You end up with a model where very few people are paying to entertain the masses. If some of those affluent people decide not to support a bad (by not attending over priced shows) then they have too signficant a control over what would be considered popular. In the end, is it fair to collect $100 from one person and give out 99 free songs, or would it be better to collect $1 from each of them and sell some of them $20 concert tickets too?
The final item I will touch today is “Zero marginal cost”. This is perhaps the biggest lie of the “FREE!” movement, because it trivializes and ignores the costs associated with creating content. Example is music, which takes time, effort, and skill to create, often recorded in studios, or on home cmputers, edited by someone, polished, packages, and made ready for the public. All of those steps cost money, time, and effort, typical full length CD album takes between 1 and 3 years for a band to create, between the writing process, the recording, the finishing, and the preparing for distribution. So while the costs for distribution of the music (digitally) may be lower than the “shiny plastic disc” model, the bigger end of the costs are still there. This is where the Long Lie comes back to haunt Anderson again – marginal cost is never zero, but often those costs are hidden from the public. Costs of internet connections, computers, bandwidth, servers, and all those other things required to make the “virtual” downloads happen are still there, just not charged directly. While the number is often very small per unit (if you push enough units), it never reaches zero. That space above zero is a big enough market for the Long Tail, yet is something to ignore when dealing with “FREE!”.
Also, marginal costs on music cannot be calculated directly on the cost of adding one more unit of distribution, because the initial unit cost (for the 1st disc) is incredibly high. So if it cost $100,000 to produce a CD, and it costs you only 1 cent per unit total margin costs to distribute it, the actual per unit cost never actually reaches 1 cent, it is always above that cost due to the cost of creation. Sell 100,000 copies, and each copy cost you $1.01. Give it away for free and distribute 1 million free downloads, and each one still cost you 10 cents to do. Notice there is no free lunch.
So looking only at the margin costs of distribution and declaring a product free can only be done by people who aren’t paying to create the product to start with. Many of them point to the cross subsidies model as “this is where you make the money back”, which would be good if the example band wasn’t already performing concerts and wasn’t already making money from them. Further, the process removes the incentive to create new and interesting music, rather it encourages estalished acts to sit on their catalog and just tour, not taking the time to create new music because there isn’t any money in doing that.
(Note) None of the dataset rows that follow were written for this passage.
(** * pyShelly: the block aggregate and the firmware catalogue

    A shallow embedding of [pyShelly/block.py] and [pyShelly/firmware.py].

    - Python objects that are mutated in place ([Block], [FirmwareManager])
      are records threaded through a state monad; an exception leaves the
      state as it was when it was raised, as in Python.
    - What the program does to its collaborators (HTTP requests, observer
      callbacks, the device registry of the parent, sub-device hooks) is
      recorded in a trace of events.
    - What the collaborators answer (HTTP responses, the catalogue download,
      the clock) is an explicit argument of the operation that asks.
    - [datetime] values are integers counting microseconds, the resolution
      of the Python type; a [timedelta] is their difference. *)

From Stdlib Require Import ZArith Lia.
From stdpp Require Import base option list strings gmap fin_maps.

Local Open Scope Z_scope.
Local Open Scope string_scope.
Local Open Scope list_scope.

(** ** Python values *)

Module py.

(** Scalar values held in info-value dictionaries. *)
Inductive pyval : Type :=
| VNone
| VBool (b : bool)
| VInt (n : Z)
| VStr (s : string).

(** Decoded JSON documents (HTTP responses and push payloads). *)
#[warnings="-register-all"]
Inductive json : Type :=
| JVal (v : pyval)
| JArr (l : list json)
| JObj (l : list (string * json)).

(** [bool(v)] *)
Definition truthy (v : pyval) : bool :=
  match v with
  | VNone => false
  | VBool b => b
  | VInt n => negb (Z.eqb n 0)
  | VStr s => negb (String.eqb s "")
  end.

Definition json_truthy (j : json) : bool :=
  match j with
  | JVal v => truthy v
  | JArr l => match l with [] => false | _ => true end
  | JObj l => match l with [] => false | _ => true end
  end.

(** [a == b]; a [bool] is the integer 0 or 1. *)
Definition py_eq (a b : pyval) : bool :=
  match a, b with
  | VNone, VNone => true
  | VBool x, VBool y => Bool.eqb x y
  | VInt x, VInt y => Z.eqb x y
  | VBool x, VInt y => Z.eqb (Z.b2z x) y
  | VInt x, VBool y => Z.eqb x (Z.b2z y)
  | VStr x, VStr y => String.eqb x y
  | _, _ => false
  end.

(** [a != b] *)
Definition py_ne (a b : pyval) : bool := negb (py_eq a b).

(** [a and b] evaluates to [a] when [a] is falsy, to [b] otherwise. *)
Definition py_and (a b : pyval) : pyval := if truthy a then b else a.

(** [d.get(k)] on an info-value dictionary: [None] for a missing key. *)
Definition dict_get (d : gmap string pyval) (k : string) : pyval :=
  default VNone (d !! k).

(** [o] as a Python value, [None] staying [None]. *)
Definition of_option_str (o : option string) : pyval :=
  match o with Some s => VStr s | None => VNone end.

(** Lookup in a decoded JSON object. *)
Fixpoint assoc_get (l : list (string * json)) (k : string) : option json :=
  match l with
  | [] => None
  | (k', v) :: l' => if String.eqb k' k then Some v else assoc_get l' k
  end.

(** [status == {}] *)
Definition is_empty_dict (j : json) : bool :=
  match j with JObj [] => true | _ => false end.

(** [j == s] for a string literal [s]. *)
Definition json_eq_str (j : json) (s : string) : bool :=
  match j with JVal (VStr s') => String.eqb s' s | _ => false end.

(** *** Floats

    A float other than zero is [m * 2^e] with a mantissa [m] of 53 bits; the
    pair [(m, e)] stands for it, and [(0, 0)] for zero.  The floats met here
    are the seconds of a [timedelta], which is less than [10^9] days and at
    least a microsecond: far inside the range of the exponents, which is
    left out. *)
Definition float : Type := Z * Z.

(** The fraction [a / (d * 2^e)]. *)
Definition scaled (a d e : Z) : Z * Z :=
  if Z.leb 0 e then (a, d * 2 ^ e) else (a * 2 ^ (- e), d).

(** The integer nearest to [N / D], the even one of two that are equally
    near. *)
Definition round_half_even (N D : Z) : Z :=
  let q := N / D in
  let r := N mod D in
  if Z.ltb D (2 * r) || (Z.eqb D (2 * r) && Z.odd q) then q + 1 else q.

(** [a / d] for two positive integers: the true division of [int] rounds
    the quotient to the nearest float, ties to even.  The exponent is the
    one for which the quotient has 53 bits before it is rounded. *)
Definition true_divide_pos (a d : Z) : float :=
  let e0 := Z.log2 a - Z.log2 d - 52 in
  let e := if Z.ltb (fst (scaled a d e0) / snd (scaled a d e0)) (2 ^ 52)
           then e0 - 1 else e0 in
  (round_half_even (fst (scaled a d e)) (snd (scaled a d e)), e).

(** [n / d] for an integer [n] and a positive integer [d]. *)
Definition true_divide (n d : Z) : float :=
  match n with
  | 0 => (0, 0)
  | Z.pos _ => true_divide_pos n d
  | Z.neg _ => (- fst (true_divide_pos (- n) d), snd (true_divide_pos (- n) d))
  end.

(** [f > n] for a float [f] and an integer [n]: the comparison of a float
    with an [int] is exact. *)
Definition float_gt (f : float) (n : Z) : bool :=
  if Z.leb 0 (snd f)
  then Z.ltb n (fst f * 2 ^ snd f)
  else Z.ltb (n * 2 ^ (- snd f)) (fst f).

(** [f <= n] *)
Definition float_le (f : float) (n : Z) : bool := negb (float_gt f n).

(** The exceptions, with their argument.  The text of a [TypeError] or
    [AttributeError] differs between versions of the interpreter; it is
    given as CPython 3.8 words it, and no statement depends on it. *)
Inductive exn : Type :=
| KeyError (key : string)
| TypeError (msg : string)
| AttributeError (msg : string)
| OtherError (msg : string).

(** Outcome of a call: a value or a raised exception. *)
Inductive result (A : Type) : Type :=
| Ok (a : A)
| Raise (e : exn).
Arguments Ok {A} a.
Arguments Raise {A} e.

(** [r] followed by [k], for computations without state. *)
Definition rbind {A B} (r : result A) (k : A -> result B) : result B :=
  match r with
  | Ok a => k a
  | Raise e => Raise e
  end.

(** [j is None] *)
Definition is_none (j : json) : bool :=
  match j with JVal VNone => true | _ => false end.

(** [k in s] for two strings: [k] occurs in [s]. *)
Fixpoint is_substring (k s : string) : bool :=
  String.prefix k s ||
  match s with
  | EmptyString => false
  | String _ s' => is_substring k s'
  end.

(** [type(v).__name__] *)
Definition type_name (v : pyval) : string :=
  match v with
  | VNone => "NoneType"
  | VBool _ => "bool"
  | VInt _ => "int"
  | VStr _ => "str"
  end.

(** [k in j] for a string [k] and a decoded JSON value [j]: a key of an
    object, an element of an array, a part of a string; the other values
    are not iterable. *)
Definition json_in (k : string) (j : json) : result bool :=
  match j with
  | JObj l => Ok (match assoc_get l k with Some _ => true | None => false end)
  | JArr l => Ok (existsb (fun x => json_eq_str x k) l)
  | JVal (VStr s) => Ok (is_substring k s)
  | JVal v =>
      Raise (TypeError (String.append "argument of type '"
                          (String.append (type_name v) "' is not iterable")))
  end.
(** * demucs/pretrained.py: loading pretrained models

    A shallow embedding of [src/demucs/pretrained.py] and the properties of
    its catalog parser, its legacy URL builder and its legacy model
    factories.

    Conventions.
    - A Python [str] is a [string]; each [ascii] stands for one code point
      below 256.
    - A Python [dict] with string keys is a [gmap string _].
    - A function that can raise returns a [result]; a function that touches
      models, quantizers, files or the network runs in the monad [M], which
      threads a [world] (object store and log of collaborator calls) and
      keeps the world reached when an exception is raised. *)

From Stdlib Require Import ZArith Ascii DecimalString DecimalPos DecimalZ.
From stdpp Require Import gmap strings list fin_maps.

Local Open Scope Z_scope.

(** ** Exceptions and results *)

Inductive exn : Type :=
| ValueError (msg : string)
| KeyError (key : string)
| IndexError
| TypeError
| NameError
| AssertionError
| SystemExit            (* raised by [Dora.log.fatal] *)
| OSError               (* a file that cannot be read *)
| ModelLoadingError     (* raised by the repositories *)
| TransportError.       (* raised by the hash-checked download *)

Inductive result (A : Type) : Type :=
| Ok (a : A)
| Raise (e : exn).
Arguments Ok {A} a.
Arguments Raise {A} e.

(** ** Python string operations used by the module *)

Module PyStr.

(** [str.isspace] on the code points below 256. *)
Definition isspace (a : ascii) : bool :=
  let n := N_of_ascii a in
  ((9 <=? n) && (n <=? 13) || (28 <=? n) && (n <=? 32)
   || (n =? 133) || (n =? 160))%N.

Fixpoint lstrip (s : string) : string :=
  match s with
  | EmptyString => EmptyString
  | String a s' => if isspace a then lstrip s' else s
  end.

Fixpoint rstrip (s : string) : string :=
  match s with
  | EmptyString => EmptyString
  | String a s' =>
      match rstrip s' with
      | EmptyString => if isspace a then EmptyString else String a EmptyString
      | r => String a r
      end
  end.

(** [s.strip()] *)
Definition strip (s : string) : string := rstrip (lstrip s).

(** [s.startswith(p)] *)
Definition startswith (p s : string) : bool := String.prefix p s.

(** [s.split(sep)] for a one-character separator: never empty. *)
Fixpoint split (sep : ascii) (s : string) : list string :=
  match s with
  | EmptyString => [EmptyString]
  | String a s' =>
      if decide (a = sep) then EmptyString :: split sep s'
      else match split sep s' with
           | h :: t => String a h :: t
           | [] => [String a EmptyString]
           end
  end.

(** [s.split(sep, 1)]: at most one cut, at the first separator. *)
Fixpoint split1 (sep : ascii) (s : string) : list string :=
  match s with
  | EmptyString => [EmptyString]
  | String a s' =>
      if decide (a = sep) then [EmptyString; s']
      else match split1 sep s' with
           | h :: t => String a h :: t
           | [] => [String a EmptyString]
           end
  end.

(** [l[i]] on a list *)
Definition index {A} (l : list A) (i : nat) : result A :=
  match l !! i with
  | Some x => Ok x
  | None => Raise IndexError
  end.

(** [s[:n]] *)
Fixpoint slice_to (n : nat) (s : string) : string :=
  match n, s with
  | S n', String a s' => String a (slice_to n' s')
  | _, _ => EmptyString
  end.

(** [str(n)] for an [int] *)
Definition str (n : Z) : string := NilZero.string_of_int (Z.to_int n).

End PyStr.

(** ** The catalog of remote files (lines 28 and 48-62) *)

Definition ROOT_URL : string := "https://dl.fbaipublicfiles.com/demucs/mdx_final/".

(** The body of the [for] loop of [_parse_remote_files], over the lines that
    remain, with the loop variables [root] and [models]. *)
Fixpoint parse_lines (lines : list string) (root : string)
    (models : gmap string string) : result (gmap string string) :=
  match lines with
  | [] => Ok models
  | raw :: rest =>
      let line := PyStr.strip raw in
      if PyStr.startswith "#" line then parse_lines rest root models
      else if PyStr.startswith "root:" line then
        match PyStr.index (PyStr.split1 ":"%char line) 1 with
        | Ok p => parse_lines rest (PyStr.strip p) models
        | Raise e => Raise e
        end
      else
        match PyStr.index (PyStr.split1 "-"%char line) 0 with
        | Ok sig =>
            if decide (is_Some (models !! sig)) then Raise AssertionError
            else parse_lines rest root (<[sig := ROOT_URL +:+ root +:+ line]> models)
        | Raise e => Raise e
        end
  end.

(** [_parse_remote_files] applied to the text that [read_text()] returned. *)
Definition parse_remote_text (text : string) : result (gmap string string) :=
  parse_lines (PyStr.split "010"%char text) "" ∅.


(** ** The world the module acts on

    Models and quantizers are mutable Python objects; they live in an object
    store and are passed around by reference (their index in the store). The
    [log] records, in order, every call the module makes to a collaborator. *)

Inductive architecture : Type :=
| HDemucs (channels : Z)
| Demucs (channels : Z)
| ConvTasNet (X : Z)
| Other (description : string).   (* whatever a repository resolves a name to *)

(** The serialized parameters of a model; opaque to this module. *)
Record state_dict : Type := StateDict { payload : string }.

Record model : Type := Model {
  arch : architecture;
  sources : list string;
  training : bool;               (* [torch.nn.Module.training] *)
  weights : option state_dict;   (* the state applied by [set_state], if any *)
  hooks : list nat               (* quantizers whose runtime hooks are attached *)
}.

Record quantizer : Type := Quantizer {
  q_model : nat;
  group_size : Z;
  min_size : Z
}.

Inductive model_repo : Type :=
| RemoteRepo (models : gmap string string)
| LocalRepo (root : string).

Record bag_repo : Type := BagOnlyRepo { bag_root : string; bag_models : model_repo }.

Record any_repo : Type := AnyModelRepo { any_models : model_repo; any_bags : bag_repo }.

Inductive event : Type :=
| E_new_model (id : nat) (a : architecture)
| E_new_quantizer (q : nat) (model_id : nat) (group_size min_size : Z)
| E_read_text (path : string)
| E_is_dir (path : string)
| E_repo_get_model (name : string)
| E_download (url : string)
| E_set_state (model_id : nat) (q : option nat)
| E_detach (q : nat)
| E_eval (model_id : nat).

Record world : Type := World {
  heap : list model;
  quantizers : list quantizer;
  log : list event
}.

Definition empty_world : world := World [] [] [].

(** What the module does not decide itself: the file system, the
    repositories and the download service.  Every statement below ranges
    over all of them. *)
Record collaborators : Type := Collaborators {
  module_dir : string;                                  (* [Path(__file__).parent] *)
  read_text : string → option string;                   (* [Path.read_text]; [None]: the read fails *)
  is_dir : string → bool;                               (* [Path.is_dir] *)
  repo_get_model : any_repo → string → result model;    (* [AnyModelRepo.get_model] *)
  load_state_dict_from_url : string → option state_dict (* [torch.hub]; [None]: fetch or hash check fails *)
}.

(** ** The monad of the module's effects *)

Definition M (A : Type) : Type := world → result A * world.

Definition ret {A} (a : A) : M A := λ w, (Ok a, w).

Definition raise {A} (e : exn) : M A := λ w, (Raise e, w).

Definition bind {A B} (m : M A) (k : A → M B) : M B :=
  λ w, match m w with
       | (Ok a, w') => k a w'
       | (Raise e, w') => (Raise e, w')
       end.

Definition lift {A} (r : result A) : M A := λ w, (r, w).

Definition emit (e : event) : M unit :=
  λ w, (Ok tt, World (heap w) (quantizers w) (log w ++ [e])).
(** X20: when the statement builds, the query runs, the model of the
    record type resolves, every row can be read and the cursor reports no
    error, a fetch-many returns one record per row, in the order of the
    rows. *)
Theorem getMultiHandler_returns_every_row_in_order :
  forall (T Row W : Type) (entT : Entity) (sess : session Row)
         (c : core T Row W) (qc : QueryContext) (q : Query) (rs : Rows Row)
         (meta : Model) (reg' : registry),
    Build (Builder qc) = OK q ->
    queryContext sess (SQL q) (Args q) = OK rs ->
    Get (c_r c) entT = OK (meta, reg') ->
    (forall row, List.In row (rows rs) ->
                 snd (valCreator c meta row) = None) ->
    rowsErr rs = None ->
    getMultiHandler entT sess c qc
    = {| qr_Result :=
           PMany (map (fun row => fst (valCreator c meta row)) (rows rs));
         qr_Err := None |}.
Proof.
  intros T Row W entT sess c qc q rs meta reg' Hq Hrs Hget Hall Herr.
  unfold getMultiHandler. rewrite Hq, Hrs.
  rewrite (getMultiRows_all entT c meta reg' (rows rs) Hget Hall).
  now rewrite Herr.
Qed.

Lemma getMultiHandler_returns_every_row_in_order_witness :
  getMultiHandler testModel (sessionOf twoRows) (plainCore unit []) rawContext
  = {| qr_Result :=
         PMany (map (fun row =>
                       fst (valCreator (plainCore unit []) testModelMeta row))
                  (rows twoRows));
       qr_Err := None |}.
Proof.
  apply (getMultiHandler_returns_every_row_in_order any (list any) unit
           testModel (sessionOf twoRows) (plainCore unit []) rawContext
           {| SQL := "SELECT * FROM `test_model`;"; Args := [] |} twoRows
           testModelMeta testRegistry).
  - reflexivity.
  - reflexivity.
  - vm_compute. reflexivity.
  - intros row [<-|[<-|[]]]; reflexivity.
  - reflexivity.
Defined.

(** X21: a fetch-many fails with the error of the first row that cannot
    be read, whatever the rows after it are and whatever the cursor
    reports; the records read before are not returned. *)
Theorem getMultiHandler_fails_with_the_first_row_that_fails :
  forall (T Row W : Type) (entT : Entity) (sess : session Row)
         (c : core T Row W) (qc : QueryContext) (q : Query) (rs : Rows Row)
         (meta : Model) (reg' : registry) (good rest : list Row) (bad : Row)
         (err : error),
    Build (Builder qc) = OK q ->
    queryContext sess (SQL q) (Args q) = OK rs ->
    Get (c_r c) entT = OK (meta, reg') ->
    rows rs = good ++ bad :: rest ->
    (forall row, List.In row good -> snd (valCreator c meta row) = None) ->
    snd (valCreator c meta bad) = Some err ->
    getMultiHandler entT sess c qc = failed err.
Proof.
  intros T Row W entT sess c qc q rs meta reg' good rest bad err
    Hq Hrs Hget Hrows Hall Hbad.
  unfold getMultiHandler. rewrite Hq, Hrs, Hrows.
  now rewrite (getMultiRows_first_failure entT c meta reg' good rest bad err
                 Hget Hall Hbad).
Qed.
Anderson makes the mistake of looking at the exceptional profitable ad supported websites, the exceptional free music artists, and the exception freemium purveyors and tries to claim it should apply widely. Exceptions tend to prove the rules, there is no such thing as a free lunch. Under all the “FREE!” there is cost, and without income, there is no functional business model and in the long run no business. Sites like Twitter and YouTube are massively popular with the public, and yet Twitter has made no move to try to make money on their product (venture money keeps them in the game), and You Tube losses have been reported to be in the neighborhood 1 million dollars a day (supported only by the bigger business of Google). All the free in the world gets you a crowd, but not always business.